(** Only grants of other federates are delayed. *)
Lemma processTimeMessage_delay cmd tc :
  fst (processTimeMessage cmd tc) = delay_processing ->
  ActionMessage.source_id cmd <> TimeCoordinator.source_id tc.
Proof.
  assert (forall t, fst (process_dependency_time cmd t) = delay_processing ->
    ActionMessage.source_id cmd <> TimeCoordinator.source_id t) as Hp.
  { intros t. unfold process_dependency_time, update_dependencies.
    destruct (updateTime cmd (dependencies t)) as [[] ?];
      destruct (isDelayableMessage cmd (TimeCoordinator.source_id t)) eqn:E; try done;
      unfold isDelayableMessage in E; apply andb_true_iff in E as [_ E];
      intros _; breflect; lia. }
  unfold processTimeMessage. intros Hd.
  assert (fst (processTimeBlockMessage cmd tc) <> delay_processing) as Hb.
  { unfold processTimeBlockMessage. case_if; [done|]. case_if; [|done].
    destruct (timeBlocks tc); [done|]. destruct (default _ _). by case_if. }
  pose proof (Hp (removeDependent (ActionMessage.source_id cmd) tc)) as Hr.
  rewrite removeDependent_source in Hr. specialize (Hp tc).
  destruct (messageAction cmd); auto; try done. by destruct (_ <? actionTime cmd).
Qed.

Lemma addFederateToDelay_spec fed fs f :
  f ∈ delayedFederates (addFederateToDelay fed fs) -> f = fed \/ f ∈ delayedFederates fs.
Proof.
  unfold addFederateToDelay. repeat case_match; cbn;
    rewrite ?elem_of_app, ?list_elem_of_singleton, ?elem_of_insert_at; tauto.
Qed.

Lemma addFederateToDelay_frame fed fs :
  timeCoord (addFederateToDelay fed fs) = timeCoord fs /\ state (addFederateToDelay fed fs) = state fs /\
  Fed.global_id (addFederateToDelay fed fs) = Fed.global_id fs /\
  delayQueues (addFederateToDelay fed fs) = delayQueues fs.
Proof. unfold addFederateToDelay. repeat case_match; done. Qed.

Lemma timing_ok cmd follow fs :
  cmd_ok cmd -> fed_inv fs -> (forall fs', fed_inv fs' -> step_ok' fs' (follow fs')) ->
  step_ok' fs (timing cmd follow fs).
Proof.
  intros [Hc _] Hi Hf. unfold timing.
  pose proof (tc_ok_timing me cmd (timeCoord fs) Hc (inv_tc fs Hi)) as Ht.
  pose proof (processTimeMessage_delay cmd (timeCoord fs)) as Hd.
  destruct (processTimeMessage cmd (timeCoord fs)) as [res tc]. cbn [fst snd] in *.
  assert (quiet fs (fs <| timeCoord := tc |>)) as Hq by quietly.
  destruct res; [by apply quiet_ok| |].
  - destruct (Hf _ (quiet_inv _ _ Hq Hi)) as [Hs Eq]. split; [|by rewrite Eq].
    eapply step_ok_seq; [apply (quiet_ok _ _ Hi Hq)|done|done].
  - destruct (addFederateToDelay_frame (ActionMessage.source_id cmd) (fs <| timeCoord := tc |>))
      as (E1 & E2 & E3 & E4).
    pose proof (addFederateToDelay_spec (ActionMessage.source_id cmd) (fs <| timeCoord := tc |>) me) as Hs.
    set (fs1 := addFederateToDelay _ _) in *. clearbody fs1. split; [|exact E4].
    split; cbn [fst snd]; rewrite ?E2; auto; [|done|by intros _ [?|?]].
    destruct Hi. split; rewrite ?E1, ?E3, ?E4; try done.
    intros [E|E]%Hs; [|done]. apply (Hd eq_refl). rewrite <- E. symmetry. apply inv_tc0.
Qed.

Lemma time_block_ok cmd fs : cmd_ok cmd -> fed_inv fs -> step_ok' fs (time_block_command cmd fs).
Proof.
  intros [Hc _] Hi. unfold time_block_command.
  pose proof (tc_ok_timing me cmd (timeCoord fs) Hc (inv_tc fs Hi)) as Ht.
  destruct (processTimeMessage cmd (timeCoord fs)) as [res tc]. cbn [snd] in Ht.
  assert (quiet fs (fs <| timeCoord := tc |>)) as Hq by quietly.
  pose proof (quiet_ok _ _ Hi Hq) as Hs. pose proof (quiet_inv _ _ Hq Hi) as Hi'.
  assert (forall r, step_ok' (fs <| timeCoord := tc |>) r -> step_ok' fs r) as Hseq.
  { intros r [Hr Eq]. split; [|by rewrite Eq]. eapply step_ok_seq; [apply Hs|done|done]. }
  destruct res; [done| |done]. case_match; [|done]. case_match; [by apply Hseq, exec_check_ok|].
  case_match; [by apply Hseq, time_check_ok|done].
Qed.

Lemma init_grant_ok fs : fed_inv fs -> step_ok' fs (init_grant fmt_format fs).
Proof.
  intros Hi. unfold init_grant. case_bool_decide as Es; [|by apply quiet_ok].
  set (fs1 := setState HELICS_INITIALIZING fs <| timeGranted_mode := true |>).
  assert (state fs1 = HELICS_INITIALIZING /\ fed_inv fs1 /\ delayQueues fs1 = delayQueues fs) as (E1 & Hi1 & Eq).
  { subst fs1. unfold setState. rewrite Es. cbn. destruct Hi. done. }
  pose proof (checkInterfaces_quiet fs1) as Hq. clearbody fs1.
  destruct (checkInterfaces fmt_format fs1) as [pcode fs2]. cbn [snd] in Hq.
  pose proof (quiet_inv _ _ Hq Hi1) as Hi2. destruct Hq as (Es2 & _ & _ & Eq2 & _). rewrite E1 in Es2.
  split; [|cbn; congruence]. split; cbn [fst snd]; rewrite ?Es2, ?Es; try done.
  intros _. right. split; [done|]. by case_match.
Qed.

Lemma fed_ack_ok cmd fs :
  messageAction cmd = cmd_fed_ack -> cmd_ok cmd -> fed_inv fs -> step_ok' fs (fed_ack cmd fs).
Proof.
  intros Ha [_ Hm] Hi. unfold fed_ack. case_bool_decide as Es; [by apply quiet_ok|].
  case_bool_decide; [|by apply quiet_ok]. case_match.
  - destruct (setState_frame fs HELICS_ERROR) as (E1 & E2 & E3 & E4).
    apply (end_ok fs HELICS_ERROR); try done; [by intros [?|?]|by apply setState_end|]. cbn. rewrite E1. apply Hi.
  - rewrite (Hm Ha). apply stay_ok; [done| |rewrite Es; cbn; lia].
    split; [done|]. split; [symmetry; apply (inv_id fs Hi)|]. split; [done|]. split; [done|].
    cbn. intros [Hi' _]. split; [by destruct Hi'|done].
Qed.

Lemma force_time_grant_ok cmd fs : cmd_ok cmd -> fed_inv fs -> step_ok' fs (force_time_grant cmd fs).
Proof.
  intros [Hc _] Hi. unfold force_time_grant. case_match; [by apply quiet_ok|].
  apply stay_ok; [done|quietly|done].
Qed.

Lemma ending_ok cmd fs :
  fed_inv fs ->
  step_ok' fs (MPR.halted, setState HELICS_FINISHED fs) /\ step_ok' fs (stop_command fs) /\
  step_ok' fs (disconnect_ack cmd fs) /\ step_ok' fs (disconnect_own cmd fs) /\
  step_ok' fs (error_command cmd fs).
Proof.
  intros Hi. pose proof (inv_tc fs Hi) as Ht.
  assert (forall ret, ret <> MPR.next_step -> ret <> MPR.iterating -> ~ grants ret) as Hg.
  { by intros ret ? ? [?|?]. }
  unfold stop_command, disconnect_ack, disconnect_own, error_command. split_and!.
  - destruct (setState_frame fs HELICS_FINISHED) as (E1 & E2 & E3 & E4).
    apply (end_ok fs HELICS_FINISHED); auto; try done; [by apply setState_end|by rewrite E1].
  - destruct (setState_frame fs HELICS_FINISHED) as (E1 & E2 & E3 & E4).
    apply (end_ok fs HELICS_FINISHED); auto; try done; [by apply setState_end|].
    cbn. rewrite E1. by apply tc_ok_disconnect.
  - case_match; [|by apply quiet_ok]. set (fs1 := if connected fs then _ else fs).
    assert (tc_ok me (timeCoord fs1)) as Ht1 by (subst fs1; case_match; [by apply tc_ok_disconnect|done]).
    assert (Fed.global_id fs1 = Fed.global_id fs /\ delayedFederates fs1 = delayedFederates fs /\
      delayQueues fs1 = delayQueues fs) as (F1 & F2 & F3) by (subst fs1; by case_match).
    clearbody fs1. destruct (setState_frame fs1 HELICS_FINISHED) as (E1 & E2 & E3 & E4).
    apply (end_ok fs HELICS_FINISHED); auto; try done; try congruence; by apply setState_end.
  - case_match; [|by apply quiet_ok]. set (fs1 := fs <| timeCoord ::= disconnect |>).
    assert (tc_ok me (timeCoord fs1)) as Ht1 by by apply tc_ok_disconnect.
    destruct (setState_frame fs1 HELICS_TERMINATING) as (E1 & E2 & E3 & E4).
    pose proof (setState_end fs1 HELICS_TERMINATING eq_refl ltac:(done)) as E5.
    set (fs2 := setState HELICS_TERMINATING fs1) in *. rewrite <- E1 in Ht1. clearbody fs2.
    apply (end_ok fs HELICS_TERMINATING); auto; try done; case_match; done.
  - destruct (setState_frame fs HELICS_ERROR) as (E1 & E2 & E3 & E4).
    apply (end_ok fs HELICS_ERROR); auto; try done; [by apply setState_end|]. cbn. by rewrite E1.
Qed.

(** A command of another federate, or one that is no request: the delayed
    commands are not looked at. *)
Lemma dispatch_other cmd fs :
  cmd_ok cmd -> fed_inv fs ->
  (messageAction cmd = cmd_exec_request \/ messageAction cmd = cmd_time_request -> own_request cmd fs = false) ->
  exists r, step_ok' fs r /\ forall delayed, dispatch fmt_format delayed cmd fs = Some r.
Proof.
  intros Hc Hi Ho. unfold dispatch.
  pose proof (quiet_ok _ _ Hi (reflexivity fs)) as Hid.
  pose proof (ending_ok cmd fs Hi) as (Hend1 & Hend2 & Hend3 & Hend4 & Hend5).
  pose proof (quiet_commands_ok cmd fs Hi) as (Hq1 & Hq2 & Hq3 & Hq4 & Hq5).
  destruct (messageAction cmd) eqn:Ea; rewrite ?Ho by auto; try (eexists; split; [|intros; reflexivity]);
    eauto using time_block_ok, init_grant_ok, fed_ack_ok, force_time_grant_ok, timing_ok, exec_check_ok,
      time_check_ok, receive_value_ok, quiet_ok, setTimeProperty_quiet, setIntProperty_quiet,
      setOptionFlag_quiet, setInterfaceProperty_quiet.
  1-2: case_match; eexists; (split; [|reflexivity]); auto using timing_ok, time_check_ok.
  all: apply quiet_ok; [done|]; case_match; try done; quietly || apply closeInterface_quiet.
Qed.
☆ ☆ ☆ ☆ ☆ ☆ ☆
**AIM OF THE TASK:** Taking the entries above, print exactly the lines starting at the line with "Lemma addFederateToDelay_spec fed" and ending at the line with "Lemma addFederateToDelay_frame fed", both included.

**SOLUTION FOR THIS TASK:**
Lemma addFederateToDelay_spec fed fs f :
  f ∈ delayedFederates (addFederateToDelay fed fs) -> f = fed \/ f ∈ delayedFederates fs.
Proof.
  unfold addFederateToDelay. repeat case_match; cbn;
    rewrite ?elem_of_app, ?list_elem_of_singleton, ?elem_of_insert_at; tauto.
Qed.

Lemma addFederateToDelay_frame fed fs :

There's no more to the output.